(Stored dataset items)
────────────────────
(** One block: the groups of the kind, rewritten by [F], the names of the
    source and its name index replace what the object held. *)
Lemma block_eq t (size : Z) entity (F : list Z → list Z) nc :
  0 ≤ size →
  (∀ s g g0, 0 ≤ s → sets_ src t !! Z.to_nat s = Some g →
     Z.of_nat (length g0) = size * Z.of_nat (length g) →
     for_range 0 (Z.of_nat (length g)) (entity s) g0 = Ok (F g)) →
  NC.block src t size entity nc
  = Ok (NC.mkNCEntitySets
          (<[t := F <$> sets_ src t]> (NC.sets_ nc))
          (<[t := set_names_ src t]> (NC.set_names_ nc))
          (<[t := index_from 0 (set_names_ src t)
                    (NC.set_index_by_name_ nc t)]> (NC.set_index_by_name_ nc))
          (<[t := size]> (NC.entity_size_ nc))).
Proof.
  intros Hsize Hfill. unfold NC.block, GetNumSets.
  set (S0 := sets_ src t). set (N0 := set_names_ src t).
  set (ns := Z.of_nat (length S0)).
  assert (length N0 = length S0) as HlN by apply Hnames.
  unfold resize. rewrite !decide_True by lia. simpl.
  match goal with |- context [for_range 0 ns ?body ?init] =>
    destruct (for_range_inv
      (λ k (st : list (list Z) * list string * gmap string Z),
         let '(sets, names, index) := st in
         length sets = length S0 ∧ length names = length S0 ∧
         take (Z.to_nat k) sets = F <$> take (Z.to_nat k) S0 ∧
         take (Z.to_nat k) names = take (Z.to_nat k) N0 ∧
         index = index_from 0 (take (Z.to_nat k) N0)
                   (NC.set_index_by_name_ nc t))
      0 ns body init)
      as ([[sets names] index] & -> & Hls & Hln & Hs & Hn & Hi)
  end.
  - lia.
  - rewrite !length_app, !length_take, !length_replicate.
    split; [lia|]. split; [lia|]. done.
  - intros k [[sets names] index] Hk (Hls & Hln & Hs & Hn & Hi).
    destruct (lookup_lt_is_Some_2 S0 (Z.to_nat k)) as [g Hg]; [lia|].
    destruct (lookup_lt_is_Some_2 N0 (Z.to_nat k)) as [n Hnm]; [lia|].
    destruct (lookup_lt_is_Some_2 sets (Z.to_nat k)) as [g0 Hg0]; [lia|].
    unfold GetNumEntities, GetSetName. fold S0 N0.
    rewrite (rd_at_lookup S0 k g) by (done || lia). simpl.
    rewrite (rd_at_lookup sets k g0) by (done || lia). simpl.
    rewrite decide_True by lia. simpl.
    rewrite wr_at_Ok by lia. simpl.
    rewrite (rd_at_lookup N0 k n) by (done || lia). simpl.
    rewrite wr_at_Ok by lia. simpl.
    rewrite (rd_at_lookup _ k n)
      by (lia || apply list_lookup_insert_eq; lia). simpl.
    match goal with |- context [rd_at (<[Z.to_nat k := ?x]> sets) k] =>
      rewrite (rd_at_lookup _ k x)
        by (lia || apply list_lookup_insert_eq; lia)
    end. simpl.
    rewrite (Hfill k g) by
      (lia || done ||
       rewrite length_app, length_take, length_replicate; lia).
    simpl. rewrite wr_at_Ok by (rewrite length_insert; lia). simpl.
    eexists. split; [done|]. cbv beta iota. rewrite !length_insert.
    split; [done|]. split; [done|].
    replace (Z.to_nat (k + 1)) with (S (Z.to_nat k)) by lia.
    rewrite list_insert_insert_eq.
    split; [|split].
    + rewrite (take_S_r S0 _ g Hg), fmap_app.
      rewrite (take_S_r _ _ (F g)) by (apply list_lookup_insert_eq; lia).
      rewrite take_insert_ge by lia. by rewrite Hs.
    + rewrite (take_S_r N0 _ n Hnm).
      rewrite (take_S_r _ _ n) by (apply list_lookup_insert_eq; lia).
      rewrite take_insert_ge by lia. by rewrite Hn.
    + replace (S (Z.to_nat k)) with (Z.to_nat (k + 1)) by lia.
      rewrite (index_from_take N0 _ k n) by (done || lia). by rewrite Hi.
  - simpl. f_equal. f_equal.
    + f_equal. rewrite <- (take_ge sets (Z.to_nat ns)) by lia.
      rewrite Hs. f_equal. apply take_ge. lia.
    + f_equal. rewrite <- (take_ge names (Z.to_nat ns)) by lia.
      rewrite Hn. apply take_ge. lia.
    + f_equal. rewrite Hi. f_equal. apply take_ge. lia.
Qed.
────────────────────
▶ **WHAT IS BEING ASKED**:
Exactly as they appear above, transcribe the records in full.

▶ **SOLVED PROBLEM**:
(** One block: the groups of the kind, rewritten by [F], the names of the
    source and its name index replace what the object held. *)
Lemma block_eq t (size : Z) entity (F : list Z → list Z) nc :
  0 ≤ size →
  (∀ s g g0, 0 ≤ s → sets_ src t !! Z.to_nat s = Some g →
     Z.of_nat (length g0) = size * Z.of_nat (length g) →
     for_range 0 (Z.of_nat (length g)) (entity s) g0 = Ok (F g)) →
  NC.block src t size entity nc
  = Ok (NC.mkNCEntitySets
          (<[t := F <$> sets_ src t]> (NC.sets_ nc))
          (<[t := set_names_ src t]> (NC.set_names_ nc))
          (<[t := index_from 0 (set_names_ src t)
                    (NC.set_index_by_name_ nc t)]> (NC.set_index_by_name_ nc))
          (<[t := size]> (NC.entity_size_ nc))).
Proof.
  intros Hsize Hfill. unfold NC.block, GetNumSets.
  set (S0 := sets_ src t). set (N0 := set_names_ src t).
  set (ns := Z.of_nat (length S0)).
  assert (length N0 = length S0) as HlN by apply Hnames.
  unfold resize. rewrite !decide_True by lia. simpl.
  match goal with |- context [for_range 0 ns ?body ?init] =>
    destruct (for_range_inv
      (λ k (st : list (list Z) * list string * gmap string Z),
         let '(sets, names, index) := st in
         length sets = length S0 ∧ length names = length S0 ∧
         take (Z.to_nat k) sets = F <$> take (Z.to_nat k) S0 ∧
         take (Z.to_nat k) names = take (Z.to_nat k) N0 ∧
         index = index_from 0 (take (Z.to_nat k) N0)
                   (NC.set_index_by_name_ nc t))
      0 ns body init)
      as ([[sets names] index] & -> & Hls & Hln & Hs & Hn & Hi)
  end.
  - lia.
  - rewrite !length_app, !length_take, !length_replicate.
    split; [lia|]. split; [lia|]. done.
  - intros k [[sets names] index] Hk (Hls & Hln & Hs & Hn & Hi).
    destruct (lookup_lt_is_Some_2 S0 (Z.to_nat k)) as [g Hg]; [lia|].
    destruct (lookup_lt_is_Some_2 N0 (Z.to_nat k)) as [n Hnm]; [lia|].
    destruct (lookup_lt_is_Some_2 sets (Z.to_nat k)) as [g0 Hg0]; [lia|].
    unfold GetNumEntities, GetSetName. fold S0 N0.
    rewrite (rd_at_lookup S0 k g) by (done || lia). simpl.
    rewrite (rd_at_lookup sets k g0) by (done || lia). simpl.
    rewrite decide_True by lia. simpl.
    rewrite wr_at_Ok by lia. simpl.
    rewrite (rd_at_lookup N0 k n) by (done || lia). simpl.
    rewrite wr_at_Ok by lia. simpl.
    rewrite (rd_at_lookup _ k n)
      by (lia || apply list_lookup_insert_eq; lia). simpl.
    match goal with |- context [rd_at (<[Z.to_nat k := ?x]> sets) k] =>
      rewrite (rd_at_lookup _ k x)
        by (lia || apply list_lookup_insert_eq; lia)
    end. simpl.
    rewrite (Hfill k g) by
      (lia || done ||
       rewrite length_app, length_take, length_replicate; lia).
    simpl. rewrite wr_at_Ok by (rewrite length_insert; lia). simpl.
    eexists. split; [done|]. cbv beta iota. rewrite !length_insert.
    split; [done|]. split; [done|].
    replace (Z.to_nat (k + 1)) with (S (Z.to_nat k)) by lia.
    rewrite list_insert_insert_eq.
    split; [|split].
    + rewrite (take_S_r S0 _ g Hg), fmap_app.
      rewrite (take_S_r _ _ (F g)) by (apply list_lookup_insert_eq; lia).
      rewrite take_insert_ge by lia. by rewrite Hs.
    + rewrite (take_S_r N0 _ n Hnm).
      rewrite (take_S_r _ _ n) by (apply list_lookup_insert_eq; lia).
      rewrite take_insert_ge by lia. by rewrite Hn.
    + replace (S (Z.to_nat k)) with (Z.to_nat (k + 1)) by lia.
      rewrite (index_from_take N0 _ k n) by (done || lia). by rewrite Hi.
  - simpl. f_equal. f_equal.
    + f_equal. rewrite <- (take_ge sets (Z.to_nat ns)) by lia.
      rewrite Hs. f_equal. apply take_ge. lia.
    + f_equal. rewrite <- (take_ge names (Z.to_nat ns)) by lia.
      rewrite Hn. apply take_ge. lia.
    + f_equal. rewrite Hi. f_equal. apply take_ge. lia.
Qed.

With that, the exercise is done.